Verkehrsinfrastruktur, DACH2016 Beton

AKR-Evaluierung

Evaluierung der Vorgehensweisen in AT und DE zur Vermeidung einer schädigenden AKR auf Betonfahrbahnen

Aufgrund der steigenden Verkehrsbelastungen erfolgt die Ausführung von Bundesfernstraßen immer mehr in Betonbauweise. Ein wesentlicher Vorteil gegenüber anderen Bauweisen liegt in der wesentlich längeren Lebensdauer trotz hoher Beanspruchung. In der nahen Vergangenheit zeigte sich allerdings, dass bei Fehlern in der Auswahl der Ausgangsstoffe infolge von Schäden eine erhebliche Reduzierung der Lebensdauer auftreten kann. Der Grund dafür liegt in vielen Fällen in einer betonschädigenden Reaktion zwischen der Kieselsäure aus den Gesteinskörnungen und dem Alkalihydroxid aus der Porenlösung des Betons – die sogenannte Alkali-Kieselsäure-Reaktion (AKR).

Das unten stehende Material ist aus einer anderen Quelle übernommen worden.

(** A backend that is down. *)
Definition unreachable_shop : Gateway :=
  {| sf_query_product := fun _ => Raise (OtherError "Salesforce unavailable");
     get_order_status := fun _ => Raise (OtherError "Salesforce unavailable");
     sf_query_orders := fun _ => Raise (OtherError "Salesforce unavailable");
     tool_search_products := fun _ =>
       Raise (OtherError "Salesforce unavailable");
     tool_place_order := fun _ _ _ =>
       Raise (OtherError "Salesforce unavailable") |}.

Definition wallet_line : pyval :=
  PDict [("product", wallet); ("quantity", PInt 2)].

Definition sneaker_item : pyval :=
  PObj "CartItem"
    [("product",
      PObj "Product" [("id", PStr "01t5g000002");
                      ("name", PStr "White Sneakers");
                      ("price", PFloat 59.5%float)]);
     ("quantity", PInt 1)].

Definition broken_line : pyval :=
  PDict [("product", PNone); ("quantity", PInt 3)].

(** One session, "s1": browser socket 7, an open voice client, voice
    mode on. *)
Definition open_client : RealtimeVoiceClient :=
  {| ws := Open; session_id := PStr "s1";
     state := {| cart := 0%nat; customer := PNone; order_number := PNone;
                 conversation_history := [] |};
     keepalive_task := true; is_connected := true; sent := [] |}.

Definition one_session : World :=
  {| manager :=
       {| active_connections := {[ "s1" := 7%nat ]};
          voice_clients := {[ "s1" := open_client ]};
          voice_mode_active := {[ "s1" := true ]} |};
     active_sessions := {[ "s1" := {| session_cart := 0%nat;
                                     voice_mode := false |} ]};
     objects := [[]];
     delivered := [];
     upstream_closed := [] |}.

Definition speech_started : pyval :=
  event_of_type "input_audio_buffer.speech_started".


(** Transports: two connections that are closed before the session is
    configured and then a good one; one that is closed every time; one
    that is refused (an [OSError]) twice and then would connect; and one
    whose first connection is dropped after two messages, with two
    closed connections and then a good one behind it. *)
Definition two_messages : Stream :=
  {| messages := [PStr (json_event_text "input_audio_buffer.speech_stopped");
                  PStr (json_event_text "response.done")];
     finish := StaysOpen |}.

Definition third_time_lucky : Transport :=
  fun n => if (n <? 2)%nat then Dropped ConnectionClosed
           else Accepted two_messages.

Definition always_closed : Transport := fun _ => Dropped ConnectionClosed.

Definition dropped_after_two : Stream :=
  {| messages := messages two_messages; finish := ClosesAbnormally |}.

Definition dropped_then_lucky : Transport :=
  fun n => if (n <? 1)%nat then Accepted dropped_after_two
           else if (n <? 3)%nat then Dropped ConnectionClosed
           else Accepted two_messages.

Definition refused_twice : Transport :=
  fun n => if (n <? 2)%nat then Failed (OtherError "Connection refused")
           else Accepted two_messages.

(** *** The cart total on a mixed cart *)

Lemma broken_line_malformed : malformed broken_line.
Proof.
  intros a (price & quantity & v & Hpq & _).
  inversion Hpq; discriminate.
Defined.

Lemma mixed_cart_values :
  Forall2 line_value [wallet_line; sneaker_item] [90%float; 59.5%float].
Proof.
  repeat constructor.
  - exists (PFloat 45%float), (PInt 2), (PFloat 90%float).
    split; [|split; vm_compute; reflexivity].
    unfold wallet_line, wallet.
    exact (pq_dict [("product", _); ("quantity", PInt 2)]
             (("id", _) :: ("name", _) :: ("price", PFloat 45%float) :: _)
             eq_refl).
  - exists (PFloat 59.5%float), (PInt 1), (PFloat 59.5%float).
    split; [|split; vm_compute; reflexivity].
    unfold sneaker_item.
    exact (pq_cart_item "CartItem" [("product", _); ("quantity", _)]
             "Product" [("id", _); ("name", _); ("price", _)] _ _
             eq_refl eq_refl eq_refl).
Defined.

(** A dictionary line, a malformed line and a [CartItem] line: the
    malformed one is skipped and the total is 45 * 2 + 59.5 * 1. *)
Lemma calculate_cart_total_witness :
  calculate_cart_total [wallet_line; broken_line; sneaker_item]
  = calculate_cart_total [wallet_line; sneaker_item] /\
  calculate_cart_total [wallet_line; sneaker_item] = Ok 149.5%float.
Proof.
  split.
  - exact (proj2 (proj2 calculate_cart_total_safe)
             [wallet_line] broken_line [sneaker_item] broken_line_malformed).
  - exact (proj1 (proj2 calculate_cart_total_safe)
             [wallet_line; sneaker_item] [90%float; 59.5%float]
             mixed_cart_values).
Defined.

(** *** Adding the wallet twice *)

Lemma empty_cart_one_line :
  one_line_per_product [].
Proof. intros pid. simpl. lia. Defined.

Lemma tool_add_to_cart_witness :
  (exists result cart',
      @tool_add_to_cart sample_runtime shop
        (PStr "Men's Bifold Wallet - Black Leather") (PInt 1) []
      = Ok (result, cart') /\
      one_line_per_product cart') /\
  (exists result1 result2,
      @tool_add_to_cart sample_runtime shop
        (PStr "Men's Bifold Wallet - Black Leather") (PInt 1) []
      = Ok (result1, [new_line wallet (PInt 1)]) /\
      @tool_add_to_cart sample_runtime shop
        (PStr "Men's Bifold Wallet - Black Leather") (PInt 1)
        [new_line wallet (PInt 1)]
      = Ok (result2, [new_line wallet (PInt 2)])).
Proof.
  split.
  - exact (proj1 (@tool_add_to_cart_one_line_per_product sample_runtime)
             shop (PStr "Men's Bifold Wallet - Black Leather") (PInt 1) []
             empty_cart_one_line).
  - exact (proj2 (proj2 (proj2 (proj2
               (@tool_add_to_cart_one_line_per_product sample_runtime))))
             shop shop (PStr "Men's Bifold Wallet - Black Leather")
             wallet wallet "01t5g000001" eq_refl eq_refl eq_refl eq_refl).
Defined.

In dem gegenständigen Vorhaben sollen die Vorgehensweisen zur Vermeidung einer AKR in Österreich und Deutschland analysiert werden. Dazu soll eine umfangreiche Recherche zu-nächst in beiden Ländern getrennt erfolgen. Anschließend soll aus den Ergebnissen ein gemeinsames Konzept zur Vermeidung einerbetonschädigenden AKR entwickelt werden. Dieses Konzept soll ggf. bei einer europäischen Überarbeitung der Normierung für die Verfolgung einer gemeinsamen Linie eingesetzt werden können. Weiters soll eine Bewertung der in den jeweiligen Ländern geregelten Prüfmethoden erfolgen.Diesbezüglich sind vergleichende Experimentelle Versuche an identischen Gesteinskörnungen geplant. Die Ergebnisse dieser Untersuchungen sollen ebenfalls in die Entwicklung des gemeinsamen Konzeptes einfließen. Darüber hinaus sollen weiterführende Ansätze für ein alternatives Schnellprüfverfahren und für eine mögliche Materialmodellierung entwickelt werden. Hierbei soll die Materialmodellierung schlussendlich die Prognose des AKR-Risikos ermöglichen.

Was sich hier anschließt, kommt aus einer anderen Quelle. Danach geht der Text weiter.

(** * EditorConfig for VS Code: indentation reconciliation and pre-save pipeline

    A shallow embedding of [src/api.ts] and [src/DocumentWatcher.ts].

    - JavaScript primitives are the values of [JsVal]; [===], [??], [typeof]
      and truthiness are written out on them.  Numbers are integers, those
      that a double holds; the result of [parseInt] is a [JsNumber], which
      can also be [NaN] or an infinity.
    - The EditorConfig property map ([editorconfig.KnownProps]) and the
      workspace configuration ([workspace.getConfiguration('editor', doc)])
      are finite maps from key names to [JsVal]; a key that is not in the map
      reads as [undefined].
    - [editor.options] is a record of three [JsVal] fields.  A write to one of
      its properties goes through the host's setter, which is a parameter of
      the reconciler; [assign] is plain property assignment.
    - Everything the reconciler asks of the host (warning prompt, settings
      update, command, option write, error message) is appended to a trace,
      in program order.  The text of the warning is not part of the event,
      its three items are.
    - The calls on the optional [log] channel of [api.ts] are left out; the
      lines [DocumentWatcher] logs, and the two callbacks it passes to the
      resolver, are kept in a [Log]. *)

From stdpp Require Import base option list strings gmap.
From Stdlib Require Import ZArith Bool Ascii DecimalString DecimalZ.

Open Scope Z_scope.

(** ** JavaScript values *)

Inductive JsVal : Type :=
  | VUndef
  | VNull
  | VBool (b : bool)
  | VNum (n : Z)
  | VStr (s : string).

(** [a === b] on primitives. *)
Definition strict_eq (a b : JsVal) : bool :=
  match a, b with
  | VUndef, VUndef => true
  | VNull, VNull => true
  | VBool x, VBool y => Bool.eqb x y
  | VNum x, VNum y => Z.eqb x y
  | VStr x, VStr y => String.eqb x y
  | _, _ => false
  end.

(** [a !== b]. *)
Definition strict_neq (a b : JsVal) : bool := negb (strict_eq a b).

(** [a !== undefined] and [a === undefined]. *)
Definition is_defined (a : JsVal) : bool := strict_neq a VUndef.
Definition is_undefined (a : JsVal) : bool := strict_eq a VUndef.

(** [typeof a === 'boolean'] and [typeof a === 'number']. *)
Definition is_boolean (a : JsVal) : bool :=
  match a with VBool _ => true | _ => false end.
Definition is_number (a : JsVal) : bool :=
  match a with VNum _ => true | _ => false end.

(** Truthiness, as tested by [if (a)] and [a ? x : y]. *)
Definition truthy (a : JsVal) : bool :=
  match a with
  | VUndef | VNull => false
  | VBool b => b
  | VNum n => negb (Z.eqb n 0)
  | VStr s => negb (String.eqb s "")
  end.

(** [a ?? b]: [b] when [a] is [null] or [undefined], else [a]. *)
Definition nullish (a b : JsVal) : JsVal :=
  match a with
  | VUndef | VNull => b
  | _ => a
  end.

Infix "??" := nullish (at level 45, right associativity).

(** ** Property maps *)

(** [editorconfig.KnownProps], and the workspace's [editor] configuration. *)
Abbreviation Props := (gmap string JsVal).

(** [obj.key] and [config.get(key)]: [undefined] for a missing key. *)
Definition prop (p : Props) (key : string) : JsVal := default VUndef (p !! key).

(** ** Indentation options *)

(** [TextEditorIndentationOptions], also the shape of [editor.options] and of
    [TextEditorResolvedIndentationOptions].  A key that is missing and a key
    that holds [undefined] both read as [VUndef]. *)
Record Options : Type := mkOptions {
  insertSpaces : JsVal;
  indentSize : JsVal;
  tabSize : JsVal
}.

(** The object literal [{}]. *)
Definition noOptions : Options := mkOptions VUndef VUndef VUndef.

Definition set_insertSpaces (v : JsVal) (o : Options) : Options :=
  mkOptions v (indentSize o) (tabSize o).
Definition set_indentSize (v : JsVal) (o : Options) : Options :=
  mkOptions (insertSpaces o) v (tabSize o).
Definition set_tabSize (v : JsVal) (o : Options) : Options :=
  mkOptions (insertSpaces o) (indentSize o) v.

(** [SYMBOLIC_MATCH_TAB]: the string ['tabSize'] in [indentSize]. *)
Definition matchTab : JsVal := VStr "tabSize".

Die Ergebnisse des gegenständigen Vorhabens sollen dazu beitragen, die Dauerhaftigkeit von Betonstraßen durch Vermeidung von Schäden infolge einer Alkali-Kieselsäure-Reaktion zu erhöhen. Infolge Dessen können die ökologischen und ökonomischen Aspekte der Betonbauweise von Bundesfernstraßen wesentlich gesteigert werden.